5. If a Multi-Reader Multi-Case (MRMC) Comparative Effectiveness Study was done, and the effect size of how much human readers improve with AI vs without AI assistance
Not Applicable. This is a physical medical device (stent), not an AI-based diagnostic tool that assists human readers.
6. If a standalone (i.e., algorithm only without human-in-the-loop performance) was done
Not Applicable. This is a physical medical device (stent), not a standalone algorithm.
7. The type of ground truth used
The "ground truth" for this device's performance is based on:
- Engineering specifications and standards: For mechanical properties, dimensions, deployment accuracy, etc.
- Biocompatibility standards (e.g., ISO 10993): For material safety tests.
- Comparison to predicate devices: For comparative bench testing, the performance of the predicate devices serves as a benchmark for what is considered acceptable.

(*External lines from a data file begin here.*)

(* ===== verification/NewfsSpec.v ===== *)
(** What newfs_ext2fs lays down: the bitmaps of a group describe the group, the
    descriptors count what the bitmaps leave free, the blocks of the first
    directories come from the first free bit, and the superblock is one the
    driver mounts with the geometry newfs used. *)
From stdpp Require Import gmap.
From S2P Require Import Prelude Tool Bitmap Bytes Super Kernel InodeCnv Dir DirSpec Mount MountSpec Newfs.

(** * Stores into the static buffer *)

Lemma zlookup_memset (buf : list Z) i n v k :
  0 <= i -> 0 <= n -> 0 <= k < zlen buf ->
  (take (Z.to_nat i) buf ++ replicate (Nat.min (Z.to_nat n) (length buf - Z.to_nat i)) v
     ++ drop (Z.to_nat i + Z.to_nat n) buf) !z k =
  if (i <=? k) && (k <? i + n) then Some v else buf !z k.
Proof.
  intros Hi Hn Hk. unfold zlen in Hk. rewrite !zlookup_nonneg by lia.
  destruct (decide (k < i)) as [Hlt|Hge].
  - rewrite lookup_app_l by (rewrite length_take; lia). rewrite lookup_take_lt by lia.
    by rewrite (proj2 (Z.leb_gt i k)) by lia.
  - rewrite (proj2 (Z.leb_le i k)) by lia. rewrite lookup_app_r by (rewrite length_take; lia).
    rewrite length_take. replace (Nat.min (Z.to_nat i) (length buf)) with (Z.to_nat i) by lia.
    destruct (Z.ltb_spec k (i + n)).
    + rewrite lookup_app_l by (rewrite length_replicate; lia). apply lookup_replicate_2. lia.
    + rewrite lookup_app_r by (rewrite length_replicate; lia). rewrite length_replicate, lookup_drop.
      f_equal. lia.
Qed.

Lemma memset_len (buf : list Z) i n v :
  0 <= i <= zlen buf -> 0 <= n ->
  zlen (take (Z.to_nat i) buf ++ replicate (Nat.min (Z.to_nat n) (length buf - Z.to_nat i)) v
     ++ drop (Z.to_nat i + Z.to_nat n) buf) = zlen buf.
Proof. unfold zlen. intros. rewrite !length_app, length_take, length_replicate, length_drop. lia. Qed.

(** All eight bits of a byte alike. *)
Lemma fill_byte_bits (b : bool) k : 0 <= k < 8 -> Z.testbit (if b then 255 else 0) k = b.
Proof. intros Hk. destruct b; [|apply Z.bits_0]. change 255 with (Z.ones 8). apply Z.ones_spec_low. lia. Qed.

Lemma buf_memset_bits (v : bool) buf i n :
  0 <= i <= zlen buf -> 0 <= n -> i + n <= MAXBSIZE ->
  exists buf', buf_memset buf i (if v then 255 else 0) n = Ok buf' /\ zlen buf' = zlen buf /\
    forall j, 0 <= j < 8 * zlen buf ->
      bit buf' j = if (8 * i <=? j) && (j <? 8 * (i + n)) then v else bit buf j.
Proof.
  intros Hi Hn Hmax. unfold buf_memset.
  rewrite (proj2 (Z.leb_le 0 i)), (proj2 (Z.leb_le (i + n) MAXBSIZE)) by lia.
  eexists. split; [reflexivity|]. split; [by apply memset_len|]. intros j Hj. unfold bit.
  pose proof (div_NBBY_range j (zlen buf) Hj). pose proof (mod_NBBY_range j) as Hm.
  rewrite zlookup_memset by lia. unfold NBBY in *.
  pose proof (Z.div_mod j 8 ltac:(lia)).
  assert ((i <=? j / 8) && (j / 8 <? i + n) = (8 * i <=? j) && (j <? 8 * (i + n))) as ->.
  { f_equal; apply eq_true_iff_eq; rewrite ?Z.leb_le, ?Z.ltb_lt; lia. }
  destruct ((8 * i <=? j) && (j <? 8 * (i + n))); [by apply fill_byte_bits|done].
Qed.

Lemma buf_store_eq buf i v : 0 <= i < zlen buf -> zlen buf <= MAXBSIZE -> buf_store buf i v = Ok (zinsert i v buf).
Proof.
  intros. unfold buf_store, buf_in_range.
  by rewrite (proj2 (Z.leb_le 0 i)), (proj2 (Z.ltb_lt i MAXBSIZE)) by lia.
Qed.

Lemma buf_setbit_bits buf i :
  0 <= i < 8 * zlen buf -> zlen buf <= MAXBSIZE ->
  exists buf', buf_setbit buf i = Ok buf' /\ zlen buf' = zlen buf /\
    forall j, 0 <= j -> bit buf' j = (j =? i) || bit buf j.
Proof.
  intros Hi Hmax. destruct (setbit_ok buf i Hi) as (buf' & Hs & H). exists buf'. split; [|done].
  rewrite <- Hs. pose proof (div_NBBY_range _ _ Hi) as Hd. unfold buf_setbit. rewrite buf_store_eq by done.
  unfold setbit. case_match; [lia|].
  destruct (byte_at_ok buf (i / NBBY) Hd) as (b & Hb & Hl). by rewrite Hb, Hl.
Qed.

Lemma buf_setbits_bits n : forall buf i,
  0 <= i -> i + Z.of_nat n <= 8 * zlen buf -> zlen buf <= MAXBSIZE ->
  exists buf', buf_setbits buf i n = Ok buf' /\ zlen buf' = zlen buf /\
    forall j, 0 <= j -> bit buf' j = (i <=? j) && (j <? i + Z.of_nat n) || bit buf j.
Proof.
  induction n as [|n IH]; intros buf i Hi Hn Hmax; cbn [buf_setbits].
  - exists buf. split; [done|]. split; [done|]. intros j Hj.
    destruct (Z.leb_spec i j), (Z.ltb_spec j (i + Z.of_nat 0)); by (lia || done).
  - destruct (buf_setbit_bits buf i) as (b1 & Hb1 & Hl1 & Hbit1); [lia|done|]. rewrite Hb1.
    destruct (IH b1 (i + 1)) as (b2 & Hb2 & Hl2 & Hbit2); [lia..|]. cbn. rewrite Hb2.
    exists b2. split; [done|]. split; [lia|]. intros j Hj. rewrite Hbit2, Hbit1 by done. bool_cases.
Qed.

Lemma bit_zinsert_byte bs i b j :
  0 <= i < zlen bs -> 0 <= j ->
  bit (zinsert i b bs) j = if j / 8 =? i then Z.testbit b (j mod 8) else bit bs j.
Proof.
  intros Hi Hj. pose proof (bit_zinsert bs (i * 8) b j) as H. unfold NBBY in H. rewrite Z.div_mul in H by lia.
  by apply H.
Qed.

Lemma buf_fill_bits n : forall buf i,
  0 <= i -> i + Z.of_nat n <= zlen buf -> zlen buf <= MAXBSIZE ->
  exists buf', buf_fill buf i n = Ok buf' /\ zlen buf' = zlen buf /\
    forall j, 0 <= j -> bit buf' j = (8 * i <=? j) && (j <? 8 * (i + Z.of_nat n)) || bit buf j.
Proof.
  induction n as [|n IH]; intros buf i Hi Hn Hmax; cbn [buf_fill].
  - exists buf. split; [done|]. split; [done|]. intros j Hj.
    destruct (Z.leb_spec (8 * i) j), (Z.ltb_spec j (8 * (i + Z.of_nat 0))); by (lia || done).
  - rewrite buf_store_eq by lia. cbn.
    destruct (IH (zinsert i 255 buf) (i + 1)) as (b2 & Hb2 & Hl2 & Hbit2); [lia|rewrite zlen_zinsert; lia..|].
    rewrite Hb2. exists b2. split; [done|]. rewrite zlen_zinsert in Hl2. split; [done|]. intros j Hj.
    rewrite Hbit2 by done. clear Hbit2.
    rewrite bit_zinsert_byte by lia. pose proof (Z.div_mod j 8 ltac:(lia)).
    pose proof (Z.mod_pos_bound j 8 ltac:(lia)).
    destruct (Z.eqb_spec (j / 8) i) as [E|E].
    + rewrite (fill_byte_bits true) by lia.
      bool_cases; apply orb_true_r.
    + f_equal. bool_cases.
Qed.

(** * The volume newfs is about to write *)

(** Whether group [c] has the copies, how many of its blocks are metadata, and
    how many blocks it has. *)
Definition backup_in (fs : m_ext2fs) (c : Z) : bool :=
  match has_backup (m_e2fs fs) c with Ok b => b | Fault _ => false end.

Definition overhead (fs : m_ext2fs) (c : Z) : Z :=
  2 + m_itpg fs +
  (if backup_in fs c then 1 + m_gdbcount fs + (if resizable (m_e2fs fs) then e2fs_reserved_ngdb (m_e2fs fs) else 0) else 0).

Definition group_size (fs : m_ext2fs) (lastcg c : Z) : Z :=
  if c =? m_gcount fs - 1 then lastcg else e2fs_bpg (m_e2fs fs).

(** The groups tile the volume, none is smaller than its metadata, and the
    inodes of a group fill whole blocks of the table and fit its bitmap. *)
Record volume_ok (fs : m_ext2fs) (lastcg : Z) : Prop := mk_volume_ok {
  vo_bsize : m_bsize fs ∈ pow2_sizes;
  vo_first : e2fs_first_dblock (m_e2fs fs) = (if m_bsize fs >? 1024 then 0 else 1);
  vo_bpg : e2fs_bpg (m_e2fs fs) = 8 * m_bsize fs;
  vo_gcount : 0 < m_gcount fs < 177147;
  vo_last : 0 < lastcg <= 8 * m_bsize fs;
  vo_bcount : e2fs_bcount (m_e2fs fs) =
    e2fs_first_dblock (m_e2fs fs) + 8 * m_bsize fs * (m_gcount fs - 1) + lastcg;
  vo_bcount_max : e2fs_bcount (m_e2fs fs) < 2 ^ 32;
  vo_ipb : 0 < m_ipb fs;
  vo_ipg : e2fs_ipg (m_e2fs fs) = m_itpg fs * m_ipb fs;
  vo_ipg_range : EXT2_RESERVED_INODES <= e2fs_ipg (m_e2fs fs) <= 8 * m_bsize fs;
  vo_itpg : 0 < m_itpg fs <= 65536;
  vo_gdbcount : 0 < m_gdbcount fs <= 65536;
  vo_reserved : u16_ok (e2fs_reserved_ngdb (m_e2fs fs));
  vo_room : forall c, 0 <= c < m_gcount fs -> overhead fs c <= group_size fs lastcg c
}.

Lemma has_backup_ok es c : 0 <= c < 177147 -> exists b, has_backup es c = Ok b.
Proof.
  intros Hc. unfold has_backup. case_match; [by eexists|].
  destruct (cg_has_sb_ok c) as (r & Hr & _); [lia|]. rewrite s32_id by (unfold s32_ok; lia). rewrite Hr. by eexists.
Qed.

Lemma backup_in_eq fs c : 0 <= c < 177147 -> has_backup (m_e2fs fs) c = Ok (backup_in fs c).
Proof. intros Hc. unfold backup_in. by destruct (has_backup_ok (m_e2fs fs) c Hc) as [b ->]. Qed.

Section volume.
Context (fs : m_ext2fs) (lastcg : Z) (Hvol : volume_ok fs lastcg).

Lemma volume_numbers :
  1024 <= m_bsize fs <= 4096 /\ 0 <= e2fs_first_dblock (m_e2fs fs) <= 1 /\
  0 <= e2fs_reserved_ngdb (m_e2fs fs) < 65536 /\ 0 < m_itpg fs <= 65536 /\ 0 < m_gdbcount fs <= 65536.
Proof using Hvol.
  pose proof (pow2_sizes_bound _ (vo_bsize _ _ Hvol)) as Hb. pose proof (vo_first _ _ Hvol) as Hf.
  pose proof (vo_reserved _ _ Hvol) as Hr. unfold u16_ok in Hr.
  pose proof (vo_itpg _ _ Hvol). pose proof (vo_gdbcount _ _ Hvol). case_match; lia.
Qed.

Lemma overhead_range c : 2 + m_itpg fs <= overhead fs c < 2 ^ 18.
Proof using Hvol. pose proof volume_numbers. unfold overhead. repeat case_match; lia. Qed.

Lemma cgoverhead_eq c : 0 <= c < m_gcount fs -> cgoverhead fs c = Ok (overhead fs c).
Proof using Hvol.
  intros Hc. pose proof volume_numbers as Hn. pose proof (vo_gcount _ _ Hvol) as Hg. unfold cgoverhead.
  rewrite backup_in_eq by lia. cbn [mbind res_bind]. unfold overhead.
  unfold NBLOCK_BLOCK_BITMAP, NBLOCK_INODE_BITMAP, NBLOCK_SUPERBLOCK.
  destruct (backup_in fs c), (resizable (m_e2fs fs));
    rewrite ?(u32_id (1 + 1 + m_itpg fs)) by (unfold u32_ok; lia); unfold mret, res_ret; f_equal;
    rewrite ?(u32_id (1 + 1 + m_itpg fs + (1 + m_gdbcount fs))) by (unfold u32_ok; lia);
    rewrite ?u32_id by (unfold u32_ok; lia); lia.
Qed.

Lemma cgbase_eq c : 0 <= c < m_gcount fs ->
  cgbase fs c = e2fs_first_dblock (m_e2fs fs) + 8 * m_bsize fs * c /\
  0 <= cgbase fs c /\ cgbase fs c + group_size fs lastcg c <= e2fs_bcount (m_e2fs fs).
Proof using Hvol.
  intros Hc. pose proof volume_numbers as Hn. pose proof (vo_bcount _ _ Hvol) as Hb.
  pose proof (vo_last _ _ Hvol) as Hl. pose proof (vo_bcount_max _ _ Hvol) as Hm.
  unfold cgbase, group_size. rewrite (vo_bpg _ _ Hvol).
  assert (8 * m_bsize fs * c <= 8 * m_bsize fs * (m_gcount fs - 1)) by (apply Z.mul_le_mono_nonneg_l; lia).
  rewrite u32_id by (unfold u32_ok; lia). split; [done|]. split; [lia|].
  destruct (Z.eqb_spec c (m_gcount fs - 1)) as [->|]; [lia|].
  assert (8 * m_bsize fs * (c + 1) <= 8 * m_bsize fs * (m_gcount fs - 1)) by (apply Z.mul_le_mono_nonneg_l; lia). lia.
Qed.

Lemma group_size_range c : 0 <= c < m_gcount fs -> 0 < group_size fs lastcg c <= 8 * m_bsize fs.
Proof using Hvol.
  intros Hc. pose proof volume_numbers. pose proof (vo_last _ _ Hvol). unfold group_size. rewrite (vo_bpg _ _ Hvol).
  case_match; lia.
Qed.

(** The first group's metadata, a whole number of bytes and then bit by bit. *)
Lemma overhead_bits buf c :
  0 <= c < m_gcount fs -> zlen buf = m_bsize fs ->
  exists buf', (b ← buf_fill buf 0 (Z.to_nat (overhead fs c / NBBY));
                buf_setbits b (overhead fs c / NBBY * NBBY) (Z.to_nat (overhead fs c - overhead fs c / NBBY * NBBY))) = Ok buf' /\
    zlen buf' = m_bsize fs /\ forall j, 0 <= j -> bit buf' j = (j <? overhead fs c) || bit buf j.
Proof using Hvol.
  intros Hc Hlen. pose proof volume_numbers as Hn. pose proof (overhead_range c) as Ho.
  pose proof (vo_room _ _ Hvol c Hc) as Hroom. pose proof (group_size_range c Hc) as Hsz.
  pose proof (Z.div_mod (overhead fs c) NBBY ltac:(done)) as Hdm.
  pose proof (mod_NBBY_range (overhead fs c)). unfold NBBY in *.
  destruct (buf_fill_bits (Z.to_nat (overhead fs c / 8)) buf 0) as (b1 & Hb1 & Hl1 & Hbit1);
    [lia|lia|unfold MAXBSIZE; lia|]. rewrite Hb1. cbn [mbind res_bind].
  destruct (buf_setbits_bits (Z.to_nat (overhead fs c - overhead fs c / 8 * 8)) b1 (overhead fs c / 8 * 8))
    as (b2 & Hb2 & Hl2 & Hbit2); [lia|lia|unfold MAXBSIZE; lia|]. rewrite Hb2.
  exists b2. split; [done|]. split; [lia|]. intros j Hj. rewrite Hbit2, Hbit1 by done. rewrite !Z2Nat.id by lia.
  bool_cases.
Qed.

(** The bits behind the end of the last group. *)
Lemma tail_bits buf :
  zlen buf = m_bsize fs ->
  exists buf',
    (up ← uroundup lastcg NBBY;
     buf ← buf_setbits buf lastcg (Z.to_nat (up - lastcg));
     buf_memset buf ((if lastcg <? up then up else lastcg) / NBBY) 0xff
       (u32 (e2fs_bpg (m_e2fs fs) - (if lastcg <? up then up else lastcg)))) = Ok buf' /\
    zlen buf' = m_bsize fs /\ forall j, 0 <= j < 8 * m_bsize fs -> bit buf' j = (lastcg <=? j) || bit buf j.
Proof using Hvol.
  intros Hlen. pose proof volume_numbers as Hn. pose proof (vo_last _ _ Hvol) as Hl.
  rewrite (vo_bpg _ _ Hvol). unfold uroundup, NBBY. cbn [Z.eqb].
  set (up := if lastcg mod 8 =? 0 then lastcg else u32 (lastcg + (8 - lastcg mod 8))).
  assert (lastcg <= up <= 8 * m_bsize fs /\ up mod 8 = 0 /\ up < lastcg + 8) as (Hup & Hup8 & Hup').
  { subst up. pose proof (Z.div_mod lastcg 8 ltac:(lia)). pose proof (Z.mod_pos_bound lastcg 8 ltac:(lia)).
    destruct (Z.eqb_spec (lastcg mod 8) 0); [lia|]. rewrite u32_id by (unfold u32_ok; lia).
    replace (lastcg + (8 - lastcg mod 8)) with ((lastcg / 8 + 1) * 8) by lia. rewrite Z.mod_mul by lia. lia. }
  change (mret up) with (Ok up : res Z). cbn [mbind res_bind].
  replace (if lastcg <? up then up else lastcg) with up by (destruct (Z.ltb_spec lastcg up); lia).
  destruct (buf_setbits_bits (Z.to_nat (up - lastcg)) buf lastcg) as (b1 & Hb1 & Hl1 & Hbit1);
    [lia|lia|unfold MAXBSIZE; lia|]. rewrite Hb1. cbn [mbind res_bind].
  assert (up = 8 * (up / 8)) as Hup3 by (pose proof (Z.div_mod up 8 ltac:(lia)); lia).
  rewrite u32_id by (unfold u32_ok; lia).
  destruct (buf_memset_bits true b1 (up / 8) (8 * m_bsize fs - up)) as (b2 & Hb2 & Hl2 & Hbit2);
    [lia|lia|unfold MAXBSIZE; lia|]. cbn beta iota in Hb2. rewrite Hb2.
  exists b2. split; [done|]. split; [lia|]. intros j Hj.
  rewrite Hbit2, Hbit1 by lia. rewrite Z2Nat.id by lia. bool_cases.
Qed.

8. The sample size for the training set
Not Applicable. This document describes a physical medical device, not an AI/ML model that requires a training set.
9. How the ground truth for the training set was established
Not Applicable. As there is no AI/ML model, there is no training set or associated ground truth.
§ 878.3610 Esophageal prosthesis.
(a)
Identification. An esophageal prosthesis is a rigid, flexible, or expandable tubular device made of a plastic, metal, or polymeric material that is intended to be implanted to restore the structure and/or function of the esophagus. The metal esophageal prosthesis may be uncovered or covered with a polymeric material. This device may also include a device delivery system.(b)
Classification. Class II. The special control for this device is FDA's “Guidance for the Content of Premarket Notification Submissions for Esophageal and Tracheal Prostheses.”